=== Begin Enclosure ===

(* ===== verification/Socket.v ===== *)
(** * The socket server ([skynet-src/socket_server.c])

    One thread owns all sockets.  Services reserve an id and write requests to a
    pipe; the thread reads the pipe and the events of the poller and reports
    what happened.  A socket has two lists of buffers to write, one of high and
    one of low priority.

    The operating system is a script: every system call whose result matters
    takes the next answer from it and leaves a record in the trace.  An answer
    the call cannot give ([write] taking more than it was offered, an event of a
    descriptor the poller does not watch) ends the run with [NoAnswer].  The
    requests in the pipe are values; a pointer to a socket is the index of its
    slot.  The interface for user objects ([socket_server_userobject]) is never
    installed in this program, so a negative size calls a null function. *)

From S2P Require Import Prelude Text.
From Stdlib Require Import ZArith Lia String.
From stdpp Require Import base numbers list gmap.
#[local] Open Scope Z_scope.
#[local] Open Scope list_scope.

Module Sock.

Definition MAX_SOCKET : Z := 2^16.
Definition MAX_EVENT : Z := 64.
Definition MIN_READ_BUFFER : Z := 64.
Definition UDP_ADDRESS_SIZE : Z := 19.
Definition MAX_UDP_PACKAGE : Z := 65535.
Definition WARNING_SIZE : Z := 1024 * 1024.
Definition FD_SETSIZE : Z := 1024.
Definition AF_INET : Z := 2.
Definition AF_INET6 : Z := 10.
Definition TCP_NODELAY : Z := 1.
Definition SO_KEEPALIVE : Z := 9.
Definition HASH_ID (id : Z) : Z := u32 id mod MAX_SOCKET.
(* ===== verification/SocketInv.v ===== *)
(** * The socket server: the invariant

    Which requests may stand in the pipe, what a slot of each type holds, and
    how the slots, the poller, the pending events and the pipe fit together.
    Under it no assertion of [socket_server.c] fails, nothing is read out of
    bounds, and a socket with data to write is one the poller watches for
    writing. *)

From S2P Require Import Prelude Text Socket SocketProofs.
From Stdlib Require Import ZArith Lia.
From stdpp Require Import base numbers list gmap.
#[local] Open Scope Z_scope.
#[local] Open Scope list_scope.
Import Sock.

(** ** What a slot holds *)

(** The types the poller watches. *)
Definition polled (t : stype) : bool :=
  match t with LISTEN | CONNECTING | CONNECTED | HALFCLOSE | BIND => true | _ => false end.

Definition live (t : stype) : bool := match t with INVALID | RESERVE => false | _ => true end.

(** An address the kernel call can be built from. *)
Definition addr_ok (a : list Z) : Prop :=
  exists t r, a = t :: r /\ (t = 1 -> (7 <= length a)%nat) /\ (t = 2 -> (19 <= length a)%nat).

Definition wb_ok (pr : protocol) (wb : write_buffer) : Prop :=
  0 <= w_off wb /\ 0 <= w_sz wb /\ w_off wb + w_sz wb <= Z.of_nat (length (w_buffer wb)) /\
  (pr <> TCP -> addr_ok (w_address wb)).

(** The size of the next read is [MIN_READ_BUFFER] times a power of two. *)
Definition read_size_ok (n : Z) : Prop := exists k, 0 <= k <= 24 /\ n = MIN_READ_BUFFER * 2 ^ k.
(* ===== verification/Crypt.v ===== *)
(** * The rest of the crypt library ([lualib-src/lua-crypt.c])

    Hashing, hexadecimal text, the 64-bit HMAC, Diffie-Hellman key exchange,
    base64 and xor.  Strings are lists of bytes. *)

From S2P Require Import Prelude Text Des.
From Stdlib Require Import ZArith Lia String.
From stdpp Require Import base numbers list.
#[local] Open Scope Z_scope.
#[local] Open Scope list_scope.

Module Crypt.

(** [random() & 0xff] eight times is [rnd]. *)
Definition lrandomkey (rnd : list Z) : outcome answer :=
  let tmp := (fun x => Z.land x 0xff) <$> rnd in
  let x := foldl Z.lxor 0 tmp in
  match tmp with
  | t :: rest => push (if x =? 0 then Z.lor t 1 :: rest else tmp) 8
  | [] => Fault Uninitialised
  end.

(** ** Hash *)

Fixpoint hash_loop (s : list Z) (djb_hash js_hash : Z) : Z * Z :=
  match s with
  | [] => (djb_hash, js_hash)
  | c :: s =>
      hash_loop s (u32 (djb_hash + (shl djb_hash 5 + c)))
        (Z.lxor js_hash (u32 (shl js_hash 5 + c + shr js_hash 2)))
  end.

Definition Hash (s : list Z) : list Z :=
  let '(djb_hash, js_hash) := hash_loop s 5381 1315423911 in
  [Z.land djb_hash 0xff; Z.land (shr djb_hash 8) 0xff; Z.land (shr djb_hash 16) 0xff; Z.land (shr djb_hash 24) 0xff;
   Z.land js_hash 0xff; Z.land (shr js_hash 8) 0xff; Z.land (shr js_hash 16) 0xff; Z.land (shr js_hash 24) 0xff].

Definition lhashkey (key : list Z) : outcome answer := push (Hash key) 8.

(** ** Hexadecimal text *)

Definition hex : list Z := str "0123456789abcdef".

Fixpoint tohex_loop (text : list Z) (cap : Z) (out : list Z) : outcome (list Z) :=
  match text with
  | [] => Ok out
  | b :: text =>
      h ← arr_get hex (Z.shiftr b 4);
      l ← arr_get hex (Z.land b 0xf);
      out ← emit cap out [h; l];
      tohex_loop text cap out
  end.

Definition ltohex (text : list Z) : outcome answer :=
  let sz := lenz text in
  out ← tohex_loop text (if SMALL_CHUNK / 2 <? sz then sz * 2 else SMALL_CHUNK) [];
  push out (sz * 2).

(** The macro [HEX]; its [v] is a [uint8_t]. *)
Definition HEX (c : Z) : Z := if (48 <=? c) && (c <=? 57) then c - 48 else u8 (c - 97 + 10).

Fixpoint fromhex_loop (text : list Z) (cap : Z) (out : list Z) : outcome (list Z + raised) :=
  match text with
  | h :: l :: text =>
      let hi := HEX h in
      let low := HEX l in
      if (16 <? hi) || (16 <? low) then Ok (inr InvalidHexText)
      else
        out ← emit cap out [u8 (Z.lor (Z.shiftl hi 4) low)];
        fromhex_loop text cap out
  | _ => Ok (inl out)
  end.

Definition lfromhex (text : list Z) : outcome answer :=
  let sz := lenz text in
  if negb (Z.land sz 1 =? 0) then Ok (Error (InvalidHexSize sz))
  else
    r ← fromhex_loop text (if SMALL_CHUNK * 2 <? sz then sz / 2 else SMALL_CHUNK) [];
    match r with
    | inl out => push out (sz / 2)
    | inr e => Ok (Error e)
    end.

(** ** HMAC *)

Definition k : list Z :=
  [0xd76aa478; 0xe8c7b756; 0x242070db; 0xc1bdceee; 0xf57c0faf; 0x4787c62a; 0xa8304613; 0xfd469501;
   0x698098d8; 0x8b44f7af; 0xffff5bb1; 0x895cd7be; 0x6b901122; 0xfd987193; 0xa679438e; 0x49b40821;
   0xf61e2562; 0xc040b340; 0x265e5a51; 0xe9b6c7aa; 0xd62f105d; 0x02441453; 0xd8a1e681; 0xe7d3fbc8;
   0x21e1cde6; 0xc33707d6; 0xf4d50d87; 0x455a14ed; 0xa9e3e905; 0xfcefa3f8; 0x676f02d9; 0x8d2a4c8a;
   0xfffa3942; 0x8771f681; 0x6d9d6122; 0xfde5380c; 0xa4beea44; 0x4bdecfa9; 0xf6bb4b60; 0xbebfbc70;
   0x289b7ec6; 0xeaa127fa; 0xd4ef3085; 0x04881d05; 0xd9d4d039; 0xe6db99e5; 0x1fa27cf8; 0xc4ac5665;
   0xf4292244; 0x432aff97; 0xab9423a7; 0xfc93a039; 0x655b59c3; 0x8f0ccc92; 0xffeff47d; 0x85845dd1;
   0x6fa87e4f; 0xfe2ce6e0; 0xa3014314; 0x4e0811a1; 0xf7537e82; 0xbd3af235; 0x2ad7d2bb; 0xeb86d391].

Definition r : list Z :=
  [7; 12; 17; 22; 7; 12; 17; 22; 7; 12; 17; 22; 7; 12; 17; 22;
   5; 9; 14; 20; 5; 9; 14; 20; 5; 9; 14; 20; 5; 9; 14; 20;
   4; 11; 16; 23; 4; 11; 16; 23; 4; 11; 16; 23; 4; 11; 16; 23;
   6; 10; 15; 21; 6; 10; 15; 21; 6; 10; 15; 21; 6; 10; 15; 21].

Definition LEFTROTATE (x c : Z) : Z := Z.lor (shl x c) (shr x (32 - c)).
Definition not32 (x : Z) : Z := Z.lxor x 0xffffffff.

Fixpoint hmac_loop (n : nat) (i : Z) (w : list Z) (a b c d : Z) : Z * Z * Z * Z :=
  match n with
  | O => (a, b, c, d)
  | S n =>
      let '(f, g) :=
        if i <? 16 then (Z.lor (Z.land b c) (Z.land (not32 b) d), i)
        else if i <? 32 then (Z.lor (Z.land d b) (Z.land (not32 d) c), (5 * i + 1) mod 16)
        else if i <? 48 then (Z.lxor (Z.lxor b c) d, (3 * i + 5) mod 16)
        else (Z.lxor c (Z.lor b (not32 d)), (7 * i) mod 16) in
      let temp := d in
      let d := c in
      let c := b in
      let b := u32 (b + LEFTROTATE (u32 (a + f + at_ k i + at_ w g)) (at_ r i)) in
      let a := temp in
      hmac_loop n (i + 1) w a b c d
  end.

Definition hmac (x y : Z * Z) : Z * Z :=
  let w4 := [x.2; x.1; y.2; y.1] in
  let '(a, b, c, d) := hmac_loop 64 0 (w4 ++ w4 ++ w4 ++ w4) 0x67452301 0xefcdab89 0x98badcfe 0x10325476 in
  (Z.lxor c d, Z.lxor a b).

(** [x[0] | x[1]<<8 | x[2]<<16 | x[3]<<24] from offset [i], as a [uint32_t]. *)
Definition word (x : list Z) (i : Z) : outcome Z :=
  b0 ← arr_get x i; b1 ← arr_get x (i + 1); b2 ← arr_get x (i + 2); b3 ← arr_get x (i + 3);
  Ok (Z.lor (Z.lor (Z.lor b0 (shl b1 8)) (shl b2 16)) (shl b3 24)).
Definition words (x : list Z) : outcome (Z * Z) := a ← word x 0; b ← word x 4; Ok (a, b).

Definition read64 (x y : list Z) : outcome ((Z * Z) * (Z * Z) + raised) :=
  if negb (lenz x =? 8) then Ok (inr InvalidUint64)
  else if negb (lenz y =? 8) then Ok (inr InvalidUint64)
  else xx ← words x; yy ← words y; Ok (inl (xx, yy)).

Definition pushqword (result : Z * Z) : outcome answer :=
  push [Z.land result.1 0xff; Z.land (shr result.1 8) 0xff; Z.land (shr result.1 16) 0xff; Z.land (shr result.1 24) 0xff;
        Z.land result.2 0xff; Z.land (shr result.2 8) 0xff; Z.land (shr result.2 16) 0xff; Z.land (shr result.2 24) 0xff] 8.

Definition lhmac64 (x y : list Z) : outcome answer :=
  v ← read64 x y;
  match v with inr e => Ok (Error e) | inl (xx, yy) => pushqword (hmac xx yy) end.

Definition lhmac_hash (key text : list Z) : outcome answer :=
  if negb (lenz key =? 8) then Ok (Error InvalidUint64)
  else
    kk ← words key;
    htext ← words (Hash text);
    pushqword (hmac htext kk).

(** ** Key exchange *)

Definition P : Z := 0xffffffffffffffc5.

(** A 64-bit [b] is 0 after 64 turns. *)
Fixpoint mul_loop (fuel : nat) (a b m : Z) : outcome Z :=
  match fuel with
  | O => Fault OutOfFuel
  | S fuel =>
      if b =? 0 then Ok m
      else
        let m := if Z.odd b then let t := u64 (P - a) in if t <=? m then u64 (m - t) else u64 (m + a) else m in
        let a := if u64 (P - a) <=? a then u64 (a * 2 - P) else u64 (a * 2) in
        mul_loop fuel a (Z.shiftr b 1) m
  end.
Definition mul_mod_p (a b : Z) : outcome Z := mul_loop 65 a b 0.

(** One call per bit of [b], which is not 0. *)
Fixpoint pow_loop (fuel : nat) (a b : Z) : outcome Z :=
  match fuel with
  | O => Fault OutOfFuel
  | S fuel =>
      if b =? 1 then Ok a
      else
        t ← pow_loop fuel a (Z.shiftr b 1);
        t ← mul_mod_p t t;
        if negb (b mod 2 =? 0) then mul_mod_p t a else Ok t
  end.
Definition pow_mod_p (a b : Z) : outcome Z := pow_loop 64 a b.

Definition powmodp (a b : Z) : outcome Z :=
  let a := if P <? a then a mod P else a in
  pow_mod_p a b.

Definition push64 (r : Z) : outcome answer :=
  push [Z.land r 0xff; Z.land (shr r 8) 0xff; Z.land (shr r 16) 0xff; Z.land (shr r 24) 0xff;
        Z.land (shr r 32) 0xff; Z.land (shr r 40) 0xff; Z.land (shr r 48) 0xff; Z.land (shr r 56) 0xff] 8.

Definition join (x : Z * Z) : Z := Z.lor x.1 (u64 (Z.shiftl x.2 32)).

Definition ldhsecret (x y : list Z) : outcome answer :=
  v ← read64 x y;
  match v with
  | inr e => Ok (Error e)
  | inl (x, y) =>
      let xx := join x in
      let yy := join y in
      if (xx =? 0) || (yy =? 0) then Ok (Error CantBeZero)
      else r ← powmodp xx yy; push64 r
  end.

Definition G : Z := 5.

Definition ldhexchange (x : list Z) : outcome answer :=
  if negb (lenz x =? 8) then Ok (Error InvalidUint64)
  else
    xx ← words x;
    let x64 := join xx in
    if x64 =? 0 then Ok (Error CantBeZero)
    else r ← powmodp G x64; push64 r.

(** ** Base64 *)

Definition encoding : list Z := str "ABCDEFGHIJKLMNOPQRSTUVWXYZabcdefghijklmnopqrstuvwxyz0123456789+/".
Definition eq_sign : Z := 61.

(** The loop over whole groups of three bytes, from index [i]. *)
Fixpoint b64_loop (fuel : nat) (text : list Z) (cap limit i : Z) (out : list Z) : outcome (Z * list Z) :=
  match fuel with
  | O => Fault OutOfFuel
  | S fuel =>
      if i <? limit then
        t0 ← arr_get text i; t1 ← arr_get text (i + 1); t2 ← arr_get text (i + 2);
        let v := Z.lor (Z.lor (Z.shiftl t0 16) (Z.shiftl t1 8)) t2 in
        c0 ← arr_get encoding (Z.shiftr v 18);
        c1 ← arr_get encoding (Z.land (Z.shiftr v 12) 0x3f);
        c2 ← arr_get encoding (Z.land (Z.shiftr v 6) 0x3f);
        c3 ← arr_get encoding (Z.land v 0x3f);
        out ← emit cap out [c0; c1; c2; c3];
        b64_loop fuel text cap limit (i + 3) out
      else Ok (i, out)
  end.

(** [switch(padding)] *)
Definition b64_tail (text : list Z) (cap i padding : Z) (out : list Z) : outcome (list Z) :=
  if padding =? 1 then
    v ← arr_get text i;
    c0 ← arr_get encoding (Z.shiftr v 2);
    c1 ← arr_get encoding (Z.shiftl (Z.land v 3) 4);
    emit cap out [c0; c1; eq_sign; eq_sign]
  else if padding =? 2 then
    t0 ← arr_get text i; t1 ← arr_get text (i + 1);
    let v := Z.lor (Z.shiftl t0 8) t1 in
    c0 ← arr_get encoding (Z.shiftr v 10);
    c1 ← arr_get encoding (Z.land (Z.shiftr v 4) 0x3f);
    c2 ← arr_get encoding (Z.shiftl (Z.land v 0xf) 2);
    emit cap out [c0; c1; c2; eq_sign]
  else Ok out.

Definition lb64encode (text : list Z) : outcome answer :=
  let sz := lenz text in
  let encode_sz := i32 ((sz + 2) / 3 * 4) in
  let cap := if SMALL_CHUNK <? encode_sz then encode_sz else SMALL_CHUNK in
  '(i, out) ← b64_loop (S (List.length text)) text cap (i32 sz - 2) 0 [];
  let padding := i32 (sz - i) in
  out ← b64_tail text cap i padding out;
  push out encode_sz.

Definition decoding : list Z :=
  [62; -1; -1; -1; 63; 52; 53; 54; 55; 56; 57; 58; 59; 60; 61; -1;
   -1; -1; -2; -1; -1; -1; 0; 1; 2; 3; 4; 5; 6; 7; 8; 9;
   10; 11; 12; 13; 14; 15; 16; 17; 18; 19; 20; 21; 22; 23; 24; 25;
   -1; -1; -1; -1; -1; -1; 26; 27; 28; 29; 30; 31; 32; 33; 34; 35;
   36; 37; 38; 39; 40; 41; 42; 43; 44; 45; 46; 47; 48; 49; 50; 51].

Definition b64index (c : Z) : outcome Z :=
  if c <? 43 then Ok (-1)
  else
    let c := c - 43 in
    if lenz decoding <=? c then Ok (-1) else arr_get decoding c.

(** The next four characters that are in the alphabet or ['='], [j] of them still
    to come; nothing when the text ends before. *)
Fixpoint b64_quad (text : list Z) (j : nat) (padding : Z) (c : list Z) : outcome (option (Z * list Z * list Z)) :=
  match j with
  | O => Ok (Some (padding, c, text))
  | S j' =>
      match text with
      | [] => Ok None
      | ch :: text =>
          x ← b64index ch;
          if x =? -1 then b64_quad text j padding c
          else b64_quad text j' (if x =? -2 then padding + 1 else padding) (c ++ [x])
      end
  end.

(** The bytes of one group, or an error. *)
Definition b64_group (padding : Z) (c : list Z) : outcome (option (list Z)) :=
  c0 ← arr_get c 0; c1 ← arr_get c 1; c2 ← arr_get c 2; c3 ← arr_get c 3;
  if padding =? 0 then
    let v := Z.lor (Z.lor (Z.lor (Z.shiftl c0 18) (Z.shiftl c1 12)) (Z.shiftl c2 6)) c3 in
    Ok (Some [u8 (Z.shiftr v 16); Z.land (Z.shiftr v 8) 0xff; Z.land v 0xff])
  else if padding =? 1 then
    if negb (c3 =? -2) || negb (Z.land c2 3 =? 0) then Ok None
    else
      let v := Z.lor (Z.lor (Z.shiftl c0 10) (Z.shiftl c1 4)) (Z.shiftr c2 2) in
      Ok (Some [u8 (Z.shiftr v 8); Z.land v 0xff])
  else if padding =? 2 then
    if negb (c3 =? -2) || negb (c2 =? -2) || negb (Z.land c1 0xf =? 0) then Ok None
    else Ok (Some [u8 (Z.lor (Z.shiftl c0 2) (Z.shiftr c1 4))])
  else Ok None.

(** A turn of the outer loop reads at least four characters. *)
Fixpoint b64_decode_loop (fuel : nat) (text : list Z) (cap : Z) (out : list Z) : outcome (list Z + raised) :=
  match fuel with
  | O => Fault OutOfFuel
  | S fuel =>
      match text with
      | [] => Ok (inl out)
      | _ =>
          q ← b64_quad text 4 0 [];
          match q with
          | None => Ok (inr InvalidBase64)
          | Some (padding, c, text) =>
              g ← b64_group padding c;
              match g with
              | None => Ok (inr InvalidBase64)
              | Some bytes => out ← emit cap out bytes; b64_decode_loop fuel text cap out
              end
          end
      end
  end.

Definition lb64decode (text : list Z) : outcome answer :=
  let sz := lenz text in
  let decode_sz := i32 ((sz + 3) / 4 * 3) in
  r ← b64_decode_loop (S (List.length text)) text (if SMALL_CHUNK <? decode_sz then decode_sz else SMALL_CHUNK) [];
  match r with
  | inl out => push out (lenz out)
  | inr e => Ok (Error e)
  end.

(** ** Xor *)

Fixpoint xor_loop (s1 s2 : list Z) (i : Z) : outcome (list Z) :=
  match s1 with
  | [] => Ok []
  | b :: s1 => c ← arr_get s2 (i mod lenz s2); t ← xor_loop s1 s2 (i + 1); Ok (Z.lxor b c :: t)
  end.

Definition lxor_str (s1 s2 : list Z) : outcome answer :=
  if lenz s2 =? 0 then Ok (Error CantXorEmpty)
  else out ← xor_loop s1 s2 0; push out (lenz s1).

End Crypt.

=== End Enclosure ===

WHAT IS REQUIRED
The lines sought are those in the data above that include the string "exists"; copy each one.

SOLUTION TO THE PROBLEM
  exists t r, a = t :: r /\ (t = 1 -> (7 <= length a)%nat) /\ (t = 2 -> (19 <= length a)%nat).
Definition read_size_ok (n : Z) : Prop := exists k, 0 <= k <= 24 /\ n = MIN_READ_BUFFER * 2 ^ k.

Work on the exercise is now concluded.